Coffey’s Automotive: A family business in every way

Published 12:00 am Sunday, September 10, 2017

By Jessica Coates
jessica.coates@salisburypost.com

SALISBURY – As a father of five, K.C. Coffey knows a little bit about family.

So, when he opened his own automotive shop — located at 2310 S. Main St., near The Forum gym – he knew that he wanted it to have a family feel in every way.

“For some of your bigger work, going to a bigger dealership, (you spend) $1,000 where, if they had called me, it might be under $500. So I’m really trying to have honest and fair pricing, to drive customers in but (also) to get that family feel that I care,” Coffey said.

Coffey said that, although he’s been dreaming of owning his own automotive shop for years, he would call his purchase of the 2310 South Main property a “spur-of-the-moment” decision.

“I was in Michigan, just at a family reunion, and didn’t have any intentions of, in a week or two, having my own place,” Coffey said. “My intentions were actually to stay in Mooresville and take over ownership of that place. But the location and stuff, I couldn’t give up the opportunity here.”

Coffey worked at Auto Lube in Mooresville for 18 years. He left that job on Aug. 1, spent two weeks renovating his new property and then opened for business in Salisbury on Aug. 14.

“It had the two lifts, but everything else was pretty much gutted.
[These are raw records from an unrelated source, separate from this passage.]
Lemma fnv_step_prime h b : fnv_step h b = Z.lxor (u32 (h * FNV_32_PRIME)) b.
Proof.
  unfold fnv_step. f_equal. unfold u32, FNV_32_PRIME. rewrite !Z.shiftl_mul_pow2 by lia.
  set (m := 2 ^ 32). assert (Hm : m <> 0) by done.
  assert (E : forall x, exists k, x mod m = x + k * m) by (intros x; exists (- (x / m)); rewrite Z.mod_eq by done; lia).
  destruct (E (h * 2 ^ 1)) as [k1 ->], (E (h * 2 ^ 4)) as [k2 ->], (E (h * 2 ^ 7)) as [k3 ->], (E (h * 2 ^ 8)) as [k4 ->], (E (h * 2 ^ 24)) as [k5 ->].
  rewrite <- (Z.mod_add (h * 16777619) (k1 + k2 + k3 + k4 + k5) m) by done. f_equal. lia.
Qed.

Lemma fnv1_ok buf len h : fnv1_32_buf buf len h = (bytes ← mem_read buf 0 len; Ok (fnv1 bytes h)).
Proof.
  unfold fnv1_32_buf. destruct (mem_read buf 0 len) as [bytes | |]; [| done | done]. cbn [mbind outcome_bind]. f_equal. unfold fnv1.
  revert h. induction bytes as [| b bytes IH]; intros h; [done |]. cbn [fold_left]. by rewrite fnv_step_prime, IH.
Qed.

Lemma fnv1_front a b h : fnv1_32_buf (a ++ b) (zlen a) h = Ok (fnv1 a h).
Proof. rewrite fnv1_ok, mem_read_front by done. done. Qed.

Lemma fnv1_whole a h : fnv1_32_buf a (zlen a) h = Ok (fnv1 a h).
Proof. rewrite <- (app_nil_r a) at 1. apply fnv1_front. Qed.

(** ** Trailing blanks *)

(** A string is a part that does not end in a blank, and blanks. *)
Definition stripped (t : list Z) : Prop := t = [] \/ exists t' c, t = t' ++ [c] /\ c <> 32.

Lemma strip_blanks s : exists t k, s = t ++ replicate k 32 /\ stripped t.
Proof.
  induction s as [| c s IH] using rev_ind; [by exists [], 0%nat; split; [| left] |]. destruct (Z.eq_dec c 32) as [-> | Hc].
  - destruct IH as (t & k & -> & Ht). exists t, (S k). split; [| done]. rewrite <- app_assoc. f_equal. by rewrite <- replicate_cons_app.
  - exists (s ++ [c]), 0%nat. split; [by rewrite app_nil_r |]. right. by exists s, c.
Qed.

Lemma zget_blank (t : list Z) k (i : nat) : (i < k)%nat -> zget (t ++ replicate k 32) (zlen t + Z.of_nat i) = Ok 32.
Proof.
  intros Hi. rewrite (zget_lookup _ _ 32); [done | unfold zlen; lia |]. rewrite lookup_app_r by (unfold zlen; lia).
  apply lookup_replicate_2. unfold zlen. lia.
Qed.

Lemma zget_last (t : list Z) c r : zget ((t ++ [c]) ++ r) (zlen t) = Ok c.
Proof. rewrite <- app_assoc. apply zget_mid. Qed.

Lemma truelen_ok t k : forall j, stripped t -> (j <= k)%nat -> truelen_loop (length t + j) (t ++ replicate k 32) = Ok (zlen t).
Proof.
  intros j Ht. induction j as [| j IH]; intros Hj.
  - rewrite Nat.add_0_r. destruct Ht as [-> | (t' & c & -> & Hc)]; [done |]. rewrite length_app, Nat.add_1_r. cbn [truelen_loop].
    change (Z.of_nat (length t')) with (zlen t'). rewrite zget_last. cbn [mbind outcome_bind].
    replace (c =? 32) with false by lia. cbn [negb]. by rewrite zlen_app.
  - rewrite Nat.add_succ_r. cbn [truelen_loop]. replace (Z.of_nat (length t + j)) with (zlen t + Z.of_nat j) by (unfold zlen; lia).
    rewrite zget_blank by lia. cbn [mbind outcome_bind Z.eqb Pos.eqb negb]. apply IH. lia.
Qed.

Lemma ignoreblanks_stripped t k : forall j fuel,
  stripped t -> t <> [] -> (j <= k)%nat -> (j < fuel)%nat ->
  ignoreblanks_loop fuel (t ++ replicate k 32) (zlen t + Z.of_nat j) = Ok (zlen t).
Proof.
  intros j fuel Ht Hne. revert j. induction fuel as [| fuel IH]; intros j Hj Hf; [lia |]. cbn [ignoreblanks_loop].
  assert (Hlen : 1 <= zlen t) by (destruct t; [done | rewrite zlen_cons; pose proof (zlen_nonneg t); lia]).
  destruct j as [| j].
  - destruct Ht as [-> | (t' & c & -> & Hc)]; [done |]. rewrite !Z.add_0_r. replace (zlen (t' ++ [c]) - 1) with (zlen t') by (rewrite zlen_app, zlen_cons, zlen_nil; lia).
    rewrite zget_last. cbn [mbind outcome_bind]. by replace (c =? 32) with false by lia.
  - replace (zlen t + Z.of_nat (S j) - 1) with (zlen t + Z.of_nat j) by lia. rewrite zget_blank by lia. cbn [mbind outcome_bind Z.eqb Pos.eqb].
    destruct (Z.eqb_spec (zlen t + Z.of_nat j) 1) as [E | _]; [f_equal; lia | apply IH; lia].
Qed.

Lemma ignoreblanks_blank k : forall j fuel,
  (2 + j <= k)%nat -> (j < fuel)%nat -> ignoreblanks_loop fuel (replicate k 32) (2 + Z.of_nat j) = Ok 1.
Proof.
  intros j fuel. revert j. induction fuel as [| fuel IH]; intros j Hj Hf; [lia |]. cbn [ignoreblanks_loop].
  pose proof (zget_blank [] k (S j) ltac:(lia)) as E. change (zlen []) with 0 in E. cbn [app] in E.
  replace (2 + Z.of_nat j - 1) with (0 + Z.of_nat (S j)) by lia. rewrite E. cbn [mbind outcome_bind Z.eqb Pos.eqb].
  destruct (Z.eqb_spec (0 + Z.of_nat (S j)) 1) as [E1 | N1]; [by rewrite E1 |]. destruct j as [| j]; [lia |].
  replace (0 + Z.of_nat (S (S j))) with (2 + Z.of_nat j) by lia. apply IH; lia.
Qed.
So me and my father-in-law rebuilt the office. Everything you see here now is brand new,” Coffey said.

Coffey said that, before he and his father-in-law, Charles Shank, began work on the property, it was the “true definition of a grease monkey shop.”

Now, he said, it’s somewhere that he can bring his kids.

“I have five kids and we do a lot of sports and I do a lot of volunteer coaching. So you’ll see some sports stuff in my waiting room. Along with some of the older signage from me growing up in the automotive field,” he said.

Coffey grew up in Michigan, where his dad worked for General Motors.

After watching his dad for years, Coffey decided to take classes and learn about cars in his spare time. He said that, now more than ever, taking classes is an important part of being a mechanic because cars are “just like a big computer” now.

“And, if you’re not educated, you have no shot of fixing the car. I mean, you have to be educated, you have to take your classes,” Coffey said.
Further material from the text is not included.